Senior Analytical Chemist - Research & Development
- Conduct analytical method development, method validation/verification, method transfer, stability studies, analytical testing in support of drug product development.
- Write method validation/verification protocols, reports, release specifications, test methods, test reports, CoAs, SOPs and prepare CMC required documentation in support of ANDA submission, per necessary.
- Work as Analytical Project Leaders on cross function teams such as Formulation group, Manufacturing Group, Quality Assurance, Quality Control, and interface with internal/external clients to meet required project timeline.

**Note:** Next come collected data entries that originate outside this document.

Definition c3d_mat4mul (A B : mat4) : mat4 :=
  mat4_of (fun i j =>
    mat4_at A i 0 * mat4_at B 0 j + mat4_at A i 1 * mat4_at B 1 j
    + mat4_at A i 2 * mat4_at B 2 j + mat4_at A i 3 * mat4_at B 3 j).

Definition c3d_mat4vec3 (A : vec3) (B : mat4) : vec3 :=
  let x := x3 A in let y := y3 A in let z := z3 A in
  mkvec3 (m00 B * x + m01 B * y + m02 B * z + m03 B)
         (m10 B * x + m11 B * y + m12 B * z + m13 B)
         (m20 B * x + m21 B * y + m22 B * z + m23 B).

Definition c3d_mat4vec4 (A : vec3) (B : mat4) : vec4 :=
  let x := x3 A in let y := y3 A in let z := z3 A in
  mkvec4 (m00 B * x + m01 B * y + m02 B * z + m03 B)
         (m10 B * x + m11 B * y + m12 B * z + m13 B)
         (m20 B * x + m21 B * y + m22 B * z + m23 B)
         (m30 B * x + m31 B * y + m32 B * z + m33 B).

Definition c3d_vec3cross (a b : vec3) : vec3 :=
  mkvec3 (y3 a * z3 b - z3 a * y3 b)
         (z3 a * x3 b - x3 a * z3 b)
         (x3 a * y3 b - y3 a * x3 b).

Definition c3d_vec3dot (A B : vec3) : Q :=
  x3 A * x3 B + y3 A * y3 B + z3 A * z3 B.

Definition c3d_project_vec3vec2 (ndc : vec3) (screen_width screen_height : Z) : vec2 :=
  mkvec2 ((x3 ndc + 1) * (1 # 2) * inject_Z screen_width)
         ((1 - y3 ndc) * (1 # 2) * inject_Z screen_height).

(** ** Vertices and clipping *)

(** Linear interpolation of every attribute of two vertices. *)
Definition c3d_lerp (A B : vex) (t : Q) : vex :=
  mkvex
    (mkvec4 (x4 (clip A) + t * (x4 (clip B) - x4 (clip A)))
            (y4 (clip A) + t * (y4 (clip B) - y4 (clip A)))
            (z4 (clip A) + t * (z4 (clip B) - z4 (clip A)))
            (w4 (clip A) + t * (w4 (clip B) - w4 (clip A))))
    (mkvec3 (x3 (space A) + t * (x3 (space B) - x3 (space A)))
            (y3 (space A) + t * (y3 (space B) - y3 (space A)))
            (z3 (space A) + t * (z3 (space B) - z3 (space A))))
    (mkvec3 (x3 (normal A) + t * (x3 (normal B) - x3 (normal A)))
            (y3 (normal A) + t * (y3 (normal B) - y3 (normal A)))
            (z3 (normal A) + t * (z3 (normal B) - z3 (normal A))))
    (mkvec2 (x2 (uv A) + t * (x2 (uv B) - x2 (uv A)))
            (y2 (uv A) + t * (y2 (uv B) - y2 (uv A)))).

(** The parameter at which the segment (A,B) meets the plane z+w=0. *)
Definition near_t (A B : vex) : Q :=
  let Ad := z4 (clip A) + w4 (clip A) in
  let Bd := z4 (clip B) + w4 (clip B) in
  Ad / (Ad - Bd).

Definition c3d_nearintersect (A B : vex) : vex :=
  let Ad := z4 (clip A) + w4 (clip A) in
  let Bd := z4 (clip B) + w4 (clip B) in
  let t := Ad / (Ad - Bd) in
  c3d_lerp A B t.

Definition c3d_innear (v : vex) : bool :=
  Qgeb (z4 (clip v) + w4 (clip v)) 0.
Lemma pad_length (m : list byte) :
  ∃ k, length (pad m) = (k * chunk)%nat.
Proof.
  unfold pad. rewrite length_app. cbn [length].
  rewrite !length_app, !bePutUint64_length, repeat_length.
  set (l := Z.of_nat (length m)).
  set (k := (112 - (l + 1)) mod 128).
  assert (Hk : 0 ≤ k < 128) by (apply Z.mod_pos_bound; lia).
  exists (Z.to_nat ((l + 17 + k) / 128)).
  apply Nat2Z.inj. rewrite Nat2Z.inj_mul, Z2Nat.id.
  2:{ apply Z.div_pos; lia. }
  unfold chunk.
  replace (Z.of_nat (length m + S (Z.to_nat k + (8 + 8)))) with (l + 17 + k) by lia.
  assert ((l + 17 + k) mod 128 = 0).
  { subst k. rewrite <- Zplus_mod_idemp_r, Zmod_mod, Zplus_mod_idemp_r.
    replace (l + 17 + (112 - (l + 1))) with (1 * 128) by lia.
    apply Z_mod_mult. }
  Z.div_mod_to_equations. lia.
Qed.

(** [checkSum] of a digest that has absorbed [m] is the reference digest
    of [m]. *)
Lemma checkSum_absorbed d m : absorbed d m → checkSum d = Sum512 m.
Proof.
  intros Hd. unfold checkSum, Sum512.
  assert (Hlen : len d = u64 (Z.of_nat (length m))).
  { by destruct Hd as (? & ? & ? & ? & ? & ? & ?). }
  apply (write_absorbed _ _ (padlen (len d))) in Hd.
  rewrite Hlen, <- pad_padlen in Hd.
  destruct Hd as (m1 & k & Hm & Hm1 & Hx & Hh & _).
  destruct (pad_length m) as [q Hq].
  pose proof chunk_pos.
  assert (Hnil : length (x (write d (padlen (u64 (Z.of_nat (length m)))))) = 0%nat).
  { rewrite Hm, length_app, Hm1 in Hq.
    assert (k = q ∨ k < q ∨ q < k)%nat as [->|[?|?]] by lia; [lia|nia|nia]. }
  apply length_zero_iff_nil in Hnil.
  rewrite Hnil, app_nil_r in Hm. rewrite Hlen, Hh. by subst m1.
Qed.

(** For a message shorter than [2^61] bytes, whose length in bits fits the
    64 bits [checkSum] writes, [Sum512] is the function of FIPS 180-4. *)
Lemma Sum512_fips (m : list byte) :
  Z.of_nat (length m) < 2 ^ 61 → Sum512 m = fips m.
Proof.
  intros Hm. unfold Sum512, fips, pad, fipsPad.
  assert (Hl : 0 ≤ 8 * Z.of_nat (length m) < 2 ^ 64).
  { change (2 ^ 61) with 2305843009213693952 in Hm.
    change (2 ^ 64) with 18446744073709551616. lia. }
  rewrite Z.shiftr_div_pow2, Z.div_small by lia.
  unfold u64. by rewrite (Z.mod_small _ _ Hl).
Qed.

Lemma writes_absorbed bufs d m :
  absorbed d m → absorbed (fold_left write bufs d) (m ++ concat bufs).
Proof.
  revert d m. induction bufs as [|buf bufs IH]; intros d m Hd; cbn.
  - by rewrite app_nil_r.
  - rewrite app_assoc. apply IH. by apply write_absorbed.
Qed.

End Sha512Stream.

(** ** [io.MultiWriter] and [io.Copy] over the destination and the digest *)

(** The two cases of an iteration of the copy loop: a read that returned no
    bytes, for which no write is made, and one that returned some. *)
Ltac empty_or_not buf H :=
  destruct (length buf =? 0)%nat eqn:H;
  [ apply Nat.eqb_eq, length_zero_iff_nil in H; subst buf
  | apply Nat.eqb_neq in H ].

Section CopyLoop.

Context {W : Type} `{Writer W}.

Implicit Types (w : W) (d : sha512.digest) (r : Reader) (buf : list byte).

(** One [Write] to the multi-writer: the destination is written first, and
    the digest only when the destination took the whole buffer. *)
Lemma multiWriter_Write w d buf :
  Write (io.MultiWriter w d) buf =
  let '(w', (n, err)) := Write w buf in
  match err with
  | Some e => (io.MultiWriter w' d, (n, Some e))
  | None =>
      if n =? Z.of_nat (length buf)
      then (io.MultiWriter w' (sha512.write d buf), (Z.of_nat (length buf), None))
      else (io.MultiWriter w' d, (n, Some ErrShortWrite))
  end.
Proof.
  unfold Write at 1, io.multiWriter_Writer. cbn [io.writer0 io.writer1].
  destruct (Write w buf) as [w' [n [e|]]]; [done|].
  destruct (n =? Z.of_nat (length buf)) eqn:Hn; cbn [negb]; [|done].
  unfold Write, sha512.digest_Writer. by rewrite Z.eqb_refl.
Qed.

(** One iteration of the copy loop, by what the destination answers. *)
Lemma copyBuffer_cons w d buf er r n0 :
  io.copyBuffer (io.MultiWriter w d) ((buf, er) :: r) n0 =
  let after_read mw n :=
    match er with
    | Some e => (mw, r, (n, if decide (e = EOF) then None else Some e))
    | None => io.copyBuffer mw r n
    end in
  if (length buf =? 0)%nat then after_read (io.MultiWriter w d) n0
  else
    let '(w', (n, err)) := Write w buf in
    match err with
    | Some e =>
        (io.MultiWriter w' d, r,
         (io.i64 (n0 + (if (n <? 0) || (Z.of_nat (length buf) <? n) then 0 else n)),
          Some e))
    | None =>
        if n =? Z.of_nat (length buf)
        then after_read (io.MultiWriter w' (sha512.write d buf))
                        (io.i64 (n0 + Z.of_nat (length buf)))
        else (io.MultiWriter w' d, r,
              (io.i64 (n0 + (if (n <? 0) || (Z.of_nat (length buf) <? n) then 0 else n)),
               Some ErrShortWrite))
    end.
Proof.
  cbn [io.copyBuffer]. cbn zeta.
  destruct (length buf =? 0)%nat eqn:Hlen.
  - apply Nat.eqb_eq in Hlen. rewrite Hlen. done.
  - apply Nat.eqb_neq in Hlen.
    assert ((0 <? Z.of_nat (length buf)) = true) as -> by (apply Z.ltb_lt; lia).
    rewrite multiWriter_Write.
    destruct (Write w buf) as [w' [n [e|]]].
    + by destruct ((n <? 0) || (Z.of_nat (length buf) <? n)).
    + destruct (n =? Z.of_nat (length buf)) eqn:Hn.
      * assert ((Z.of_nat (length buf) <? 0) || (Z.of_nat (length buf) <? Z.of_nat (length buf)) = false) as ->.
        { apply orb_false_intro; apply Z.ltb_ge; lia. }
        by rewrite Z.eqb_refl.
      * rewrite Z.eqb_sym in Hn.
        by destruct ((n <? 0) || (Z.of_nat (length buf) <? n)).
Qed.

Lemma writeAll_cons w buf bufs w1 :
  buf ≠ [] → Write w buf = (w1, (Z.of_nat (length buf), None)) →
  writeAll w (buf :: bufs) = writeAll w1 bufs.
Proof.
  intros Hbuf HW. cbn [writeAll]. rewrite HW, Z.eqb_refl.
  destruct buf; [done|]. done.
Qed.

Lemma writeAll_app w bufs1 bufs2 :
  writeAll w (bufs1 ++ bufs2) = w1 ← writeAll w bufs1; writeAll w1 bufs2.
Proof.
  revert w. induction bufs1 as [|buf bufs1 IH]; intros w; [done|].
  cbn [app writeAll]. destruct (length buf =? 0)%nat; [done|].
  destruct (Write w buf) as [w1 [n [e|]]]; [done|].
  by destruct (n =? Z.of_nat (length buf)).
Qed.

(** A copy that ends without error: the reads it made, [taken], were all
    written to the destination in full and absorbed by the digest, and
    they are the whole content of the source. *)
Lemma copyBuffer_ok r w d n0 mw' r' n m :
  io.copyBuffer (io.MultiWriter w d) r n0 = (mw', r', (n, None)) →
  sha512.absorbed d m →
  ∃ taken,
    r = taken ++ r' ∧
    writeAll w taken.*1 = Some (io.writer0 mw') ∧
    sha512.absorbed (io.writer1 mw') (m ++ concat taken.*1) ∧
    pushpackage.contentOf r = concat taken.*1.
Proof.
  revert w d n0 m. induction r as [|[buf er] r IH]; intros w d n0 m Hcopy Hd.
  - cbn in Hcopy. simplify_eq. exists []. cbn. by rewrite app_nil_r.
  - rewrite copyBuffer_cons in Hcopy. cbn zeta in Hcopy.
    cbn [pushpackage.contentOf].
    empty_or_not buf Hlen.
    + destruct er as [e|].
      * case_decide; simplify_eq. exists [([], Some EOF)].
        cbn. by rewrite app_nil_r.
      * destruct (IH _ _ _ _ Hcopy Hd) as (taken & -> & Hw & Ha & Hc).
        by exists (([], None) :: taken).
    + assert (Hbuf : buf ≠ []) by (by intros ->).
      destruct (Write w buf) as [w1 [nw [e|]]] eqn:HW; [done|].
      destruct (nw =? Z.of_nat (length buf)) eqn:Hnw; [|done].
      apply Z.eqb_eq in Hnw. subst nw.
      pose proof (write_absorbed _ _ buf Hd) as Hd'.
      destruct er as [e|].
      * case_decide; simplify_eq. exists [(buf, Some EOF)].
        cbn [fmap list_fmap fst concat app].
        rewrite (writeAll_cons _ _ _ _ Hbuf HW), !app_nil_r. done.
      * destruct (IH _ _ _ _ Hcopy Hd') as (taken & -> & Hw & Ha & Hc).
        exists ((buf, None) :: taken).
        cbn [fmap list_fmap fst concat app].
        rewrite (writeAll_cons _ _ _ _ Hbuf HW), Hc.
        by rewrite <- app_assoc in Ha.
Qed.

- Maintain laboratory equipment log, calibration log, inventory supplies, safety records, training records, notebooks, and all related documentation in compliance with the company SOPs, EHS standards, compendia and cGMP/GLP requirements. Attend/conduct in house training sessions as per to functions.
- Perform data review of cGMP/GLP analytical testing on raw materials, intermediates, finished products, stability testing, validation reports, qualification data per necessary.
- MS/BS in Analytical Chemistry, Pharmaceutics, or related field.
- MS with 5+ years or BS with 7+ years of experience in Analytical method development and validation in the pharmaceutical industry.
- Familiar with modern analytical instrumentation including HPLC, GC, KarlFisher, UV/VIS, FTIR, Dissolution testing.
- Knowledge of cGMP /GLP and compendia guidelines.
- Proficient in Microsoft Office toolkits and be able to write test methods, protocols, and reports.